Activity: Take the lines below between the one holding "cbn [allowed] in" and the one holding "set (f := lots_to_raw", inclusive, and copy them exactly. Add nothing.

Source records:
Lemma find_mut_None t id : find_mut t id = None -> id ∉ ids (orders t).
Proof.
  unfold find_mut. destruct (find_slot (has_id id) (orders t)) as [j|] eqn:E.
  - destruct (find_slot_Some _ _ _ E) as (s & Es & Ht). rewrite Es. by destruct s.
  - intros _ Hi. apply find_slot_None in E. rewrite Forall_forall in E.
    unfold ids in Hi. apply list_elem_of_fmap in Hi as (o & -> & Ho). apply list_elem_of_omap in Ho as ([o'|] & Hin & [= ->]).
    specialize (E _ Hin). cbn in E. by rewrite Z.eqb_refl in E.
Qed.

Lemma get_find t id o : get t id = Some o -> exists i, find_mut t id = Some (i, o).
Proof. unfold get. destruct (find_mut t id) as [[i o']|]; [|done]. intros [= ->]. by exists i. Qed.

Lemma find_get t id i o : find_mut t id = Some (i, o) -> get t id = Some o.
Proof. unfold get. by intros ->. Qed.

Lemma add_slot_active o m : is_active o = true -> add_slot (Some o) m = <[client_order_id o := o]> m.
Proof. cbn. by intros ->. Qed.

Lemma add_slot_ended o m : is_active o = false -> add_slot (Some o) m = m.
Proof. cbn. by intros ->. Qed.

(** The state of the table after its slot [i], which holds the active order
    [o], is replaced by [o']. *)
Lemma replace_active t id i o o' n :
  tracker_inv t -> find_mut t id = Some (i, o) -> is_active o = true -> client_order_id o' = id ->
  n = active_count t - (if is_active o' then 0 else 1) ->
  let t' := {| orders := <[i := Some o']> (orders t); active_count := n |} in
  tracker_inv t' /\ active_map (orders t) !! id = Some o
  /\ active_map (orders t')
     = if is_active o' then <[id := o']> (active_map (orders t)) else delete id (active_map (orders t)).
Proof.
  intros [Hn Hl Hc] F Ha Eid En t'. destruct (find_mut_Some _ _ _ _ F) as [E Eo]. subst id.
  destruct (replace_slot (orders t) i (Some o) (Some o') Hn E) as (Hn' & Em & Hlen); [left; cbn; by rewrite Eo|].
  pose proof (active_map_split _ _ _ Hn E) as Em0. rewrite (add_slot_active _ _ Ha) in Em0.
  pose proof (rest_fresh _ _ _ Hn E) as Hf. rewrite Eo in Em0, Hf.
  cbn [slot_active] in Hlen. rewrite Ha in Hlen. split.
  - split; [done|by unfold t'; cbn [orders]; rewrite length_insert|]. cbn [active_count orders t'].
    rewrite En, Hc. destruct (is_active o'); lia.
  - split; [rewrite Em0; apply lookup_insert_eq|]. cbn [orders t']. rewrite Em, Em0. destruct (is_active o') eqn:Ea'.
    + rewrite add_slot_active by done. by rewrite insert_insert_eq.
    + rewrite add_slot_ended by done. by rewrite delete_insert_id.
Qed.

Lemma untracked t id : tracker_inv t -> find_mut t id = None -> active_map (orders t) !! id = None.
Proof. intros _ F. by apply active_map_None, find_mut_None. Qed.

Lemma actives_cons s l :
  actives (s :: l) = (match s with Some o => if is_active o then [o] else [] | None => [] end) ++ actives l.
Proof.
  unfold actives. destruct s as [o|]; cbn [omap list_omap id]; [|done]. rewrite filter_cons.
  by destruct (decide (is_active o)), (is_active o).
Qed.

Lemma can_reuse_active o : can_reuse (Some o) = negb (is_active o).
Proof. unfold can_reuse, is_active. by destruct (ord_state o). Qed.

(** The table is full exactly when every slot holds an active order. *)
Lemma actives_full l :
  (length (actives l) <= length l)%nat /\ (find_slot can_reuse l = None <-> length (actives l) = length l).
Proof.
  induction l as [|[o|] l [IH1 IH2]]; [done| |]; rewrite actives_cons; cbn [find_slot].
  - rewrite can_reuse_active. destruct (is_active o); cbn; split; try lia.
    + destruct IH2 as [A B]. destruct (find_slot can_reuse l); split; intros E; [done| |f_equal; by apply A|done].
      discriminate B. lia.
    + split; [done|lia].
  - cbn. split; [lia|]. split; [done|lia].
Qed.

Lemma one_less_active t i o id :
  tracker_inv t -> find_mut t id = Some (i, o) -> is_active o = true -> one_less (active_count t) = active_count t - 1.
Proof.
  intros [Hn Hl Hc] F Ha. destruct (find_mut_Some _ _ _ _ F) as [E _].
  pose proof (Permutation_length (actives_split _ _ _ E)) as Hp. cbn in Hp. rewrite Ha in Hp. cbn in Hp.
  destruct (actives_full (orders t)) as [Hle _]. unfold MAX_TRACKED_ORDERS in Hl.
  unfold one_less. rewrite saturate_id; [done|]. mlia.
Qed.

Lemma intent_step t o :
  tracker_inv t -> allowed t (Intent o) ->
  exists t', tracker_step t (Intent o) = Ret (t', (active_step (active_map (orders t)) (Intent o)).2)
    /\ tracker_inv t' /\ active_map (orders t') = (active_step (active_map (orders t)) (Intent o)).1.
Proof.
  intros I [Ha Hg]. pose proof I as [Hn Hl Hc]. cbn [tracker_step active_step]. unfold on_intent_sent.
  rewrite active_map_size by done. destruct (actives_full (orders t)) as [Hle Hfull]. rewrite Hl in Hle, Hfull.
  destruct (find_slot can_reuse (orders t)) as [i|] eqn:Ef.
  - rewrite decide_False by (intros E; by apply Hfull in E).
    assert (length (actives (orders t)) <> 64)%nat by (intros E; by apply Hfull in E).
    unfold MAX_TRACKED_ORDERS in Hle. rewrite arith_ok by mlia. cbn [mbind outcome_bind].
    destruct (find_slot_Some _ _ _ Ef) as (s & Es & Hr).
    assert (find_mut t (client_order_id o) = None) as Fn
      by (unfold get in Hg; destruct (find_mut t (client_order_id o)) as [[]|]; done).
    pose proof (find_mut_None _ _ Fn) as Hfresh.
    destruct (replace_slot (orders t) i s (Some o) Hn Es) as (Hn' & Em & Hlen); [right; cbn; set_solver|].
    assert (add_slot s (active_map (rest (orders t) i)) = active_map (rest (orders t) i) /\ slot_active s = 0%nat) as [Ea E0].
    { destruct s as [o'|]; [|done]. rewrite can_reuse_active in Hr. cbn. by destruct (is_active o'). }
    eexists. split; [done|]. cbn [orders]. rewrite Em, add_slot_active by done.
    rewrite (active_map_split _ _ _ Hn Es), Ea. split; [|done].
    split; cbn [orders active_count]; [done|by rewrite length_insert|]. cbn [slot_active] in Hlen. rewrite Ha in Hlen. lia.
  - rewrite decide_True by (by apply Hfull). by exists t.
Qed.

Lemma close_step t id s :
  tracker_inv t -> (match get t id with Some o => is_active o = true | None => True end) -> (s = Rejected \/ s = Cancelled) ->
  tracker_inv (close t id s) /\ active_map (orders (close t id s)) = delete id (active_map (orders t)).
Proof.
  intros I Hg Hs. unfold close. destruct (find_mut t id) as [[i o]|] eqn:F.
  - rewrite (find_get _ _ _ _ F) in Hg. rename Hg into Ha.
    set (o' := set_state o s (exchange_order_id o) (acked_at_ns o) (filled_qty o)).
    assert (is_active o' = false) as Ea by (by destruct Hs as [-> | ->]).
    destruct (replace_active t id i o o' (one_less (active_count t)) I F Ha) as (I' & _ & Em).
    { apply (find_mut_Some _ _ _ _ F). }
    { rewrite Ea. by eapply one_less_active. }
    rewrite Ea in Em. done.
  - split; [done|]. by rewrite delete_id by (by apply untracked).
Qed.

Lemma fill_step t id q i o :
  tracker_inv t -> allowed t (FillOf id q) -> find_mut t id = Some (i, o) ->
  exists t', tracker_step t (FillOf id q) = Ret (t', (active_step (active_map (orders t)) (FillOf id q)).2)
    /\ tracker_inv t' /\ active_map (orders t') = (active_step (active_map (orders t)) (FillOf id q)).1.
Proof.
  intros I Hal F. pose proof I as [Hn _ _]. destruct (find_mut_Some _ _ _ _ F) as [E Eid].
  cbn [tracker_step active_step fst snd]. unfold tracker_on_fill. rewrite F.
  destruct (is_active o) eqn:Ha; cbn [negb].
  2: { exists t. split; [done|]. split; [done|]. rewrite (active_map_split _ _ _ Hn E), add_slot_ended by done.
       rewrite <- Eid. by rewrite (rest_fresh _ _ _ Hn E). }
  cbn [allowed] in Hal. rewrite (find_get _ _ _ _ F), Ha in Hal. rename Hal into Hr. unfold lots_add. rewrite arith_ok by done.
  cbn [fmap outcome_fmap mbind outcome_bind lots_to_raw].
  set (f := lots_to_raw (filled_qty o) + lots_to_raw q) in *.
  destruct (lots_to_raw (original_qty o) <=? f) eqn:El.
  - destruct (replace_active t id i o (set_state o Filled (exchange_order_id o) (acked_at_ns o) (original_qty o))
      (one_less (active_count t)) I F Ha Eid) as (I' & Ho & Em); [by eapply one_less_active|].
    rewrite Ho. fold f. rewrite El. by eexists.
  - destruct (replace_active t id i o (fill_order f o) (active_count t) I F Ha Eid) as (I' & Ho & Em).
    { assert (is_active (fill_order f o) = is_active o) as -> by done. rewrite Ha. lia. }
    assert (is_active (fill_order f o) = true) as Ea by done. rewrite Ea in Em.
    rewrite Ho. fold f. rewrite El. by eexists.
Qed.

Lemma tracker_step_refines t op :
  tracker_inv t -> allowed t op ->
  exists t', tracker_step t op = Ret (t', (active_step (active_map (orders t)) op).2)
    /\ tracker_inv t' /\ active_map (orders t') = (active_step (active_map (orders t)) op).1.
Proof.
  intros I Hal. destruct op as [o|id exch acked|id|id|id q].
  - by apply intent_step.
  - cbn [tracker_step active_step fst snd]. eexists. split; [done|]. unfold on_ack.
    destruct (find_mut t id) as [[i o]|] eqn:F; [|by rewrite untracked].
    destruct (replace_active t id i o (ack_order exch acked o) (active_count t) I F) as (I' & Ho & Em);
      [cbn in Hal; by rewrite (find_get _ _ _ _ F) in Hal|apply (find_mut_Some _ _ _ _ F)|cbn; lia|]. by rewrite Ho.
  - cbn [tracker_step active_step fst snd]. eexists. split; [done|]. apply close_step; auto.
  - cbn [tracker_step active_step fst snd]. eexists. split; [done|]. apply close_step; auto.
  - destruct (find_mut t id) as [[i o]|] eqn:F.
    2: { cbn [tracker_step active_step fst snd]. unfold tracker_on_fill. rewrite F. exists t. by rewrite untracked. }
    by apply (fill_step t id q i o).
Qed.

(** The run of a list of events, and the discipline along it. *)
Fixpoint tracker_run t (ops : list tracker_op) : outcome (OrderTracker * list (result unit TrackerFullError)) :=
  match ops with
  | [] => Ret (t, [])
  | op :: ops => '(t1, r) ← tracker_step t op; '(t2, rs) ← tracker_run t1 ops; Ret (t2, r :: rs)
  end.

Fixpoint allowed_run t (ops : list tracker_op) : Prop :=
  match ops with
  | [] => True
  | op :: ops => allowed t op /\ match tracker_step t op with Ret (t1, _) => allowed_run t1 ops | Panic => True end
  end.
End refinement.

Fixpoint active_run (m : gmap Z TrackedOrder) (ops : list tracker_op)
    : gmap Z TrackedOrder * list (result unit TrackerFullError) :=
  match ops with
  | [] => (m, [])
  | op :: ops => let '(m1, r) := active_step m op in let '(m2, rs) := active_run m1 ops in (m2, r :: rs)
  end.

Section claims.
Context `{BuildProfile}.
Implicit Types t : OrderTracker.

Lemma tracker_run_refines ops t :
  tracker_inv t -> allowed_run t ops ->
  exists t', tracker_run t ops = Ret (t', (active_run (active_map (orders t)) ops).2)
    /\ tracker_inv t' /\ active_map (orders t') = (active_run (active_map (orders t)) ops).1.
Proof.
  revert t. induction ops as [|op ops IH]; cbn [allowed_run tracker_run active_run]; intros t I Hal; [by exists t|].
  destruct Hal as [Ho Hal]. destruct (tracker_step_refines t op I Ho) as (t1 & E1 & I1 & Em1). rewrite E1 in Hal |- *.
  cbn [mbind outcome_bind]. destruct (IH t1 I1 Hal) as (t2 & E2 & I2 & Em2). rewrite E2, Em1 in *.
  destruct (active_step (active_map (orders t)) op) as [m1 r]. cbn [fst snd mbind outcome_bind] in *.
  destruct (active_run m1 ops) as [m2 rs]. by exists t2.
Qed.

Lemma tracker_new_inv : tracker_inv tracker_new.
Proof. split; vm_compute; [constructor|done|done]. Qed.

(** C28. The tracker keeps exactly the orders that can still fill: for every
    sequence of events in which new identifiers are new and orders that have
    ended get no further acknowledgement, rejection or cancellation, the
    handlers return, the active orders in the table are those of the map that
    the events describe (added by an intent, updated by an acknowledgement or a
    partial fill, removed by a rejection, a cancellation or the completing
    fill), an intent is refused exactly when 64 are active, and [active_count]
    is their number. *)
Theorem tracker_refines_active_orders ops :
  allowed_run tracker_new ops ->
  let '(m, rs) := active_run ∅ ops in
  exists t, tracker_run tracker_new ops = Ret (t, rs)
    /\ active_map (orders t) = m /\ active_count t = Z.of_nat (size m)
    /\ (forall id o, m !! id = Some o -> get t id = Some o).
Proof.
  intros Hal. destruct (tracker_run_refines ops _ tracker_new_inv Hal) as (t & E & I & Em).
  replace (active_map (orders tracker_new)) with (∅ : gmap Z TrackedOrder) in * by (by vm_compute).
  destruct (active_run ∅ ops) as [m rs]. cbn [fst snd] in *. exists t. split; [done|]. split; [done|].
  pose proof I as [Hn Hl Hc]. split; [rewrite <- Em, active_map_size by done; done|].
  intros id o Ho. rewrite <- Em in Ho. destruct (find_mut t id) as [[i o']|] eqn:F.
  - rewrite (find_get _ _ _ _ F). destruct (find_mut_Some _ _ _ _ F) as [Es Eid].
    rewrite (active_map_split _ _ _ Hn Es) in Ho. pose proof (rest_fresh _ _ _ Hn Es) as Hf. rewrite Eid in Hf.
    unfold add_slot in Ho. destruct (is_active o'); [|congruence]. rewrite Eid, lookup_insert_eq in Ho. done.
  - by rewrite untracked in Ho.
Qed.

Result:
  cbn [allowed] in Hal. rewrite (find_get _ _ _ _ F), Ha in Hal. rename Hal into Hr. unfold lots_add. rewrite arith_ok by done.
  cbn [fmap outcome_fmap mbind outcome_bind lots_to_raw].
  set (f := lots_to_raw (filled_qty o) + lots_to_raw q) in *.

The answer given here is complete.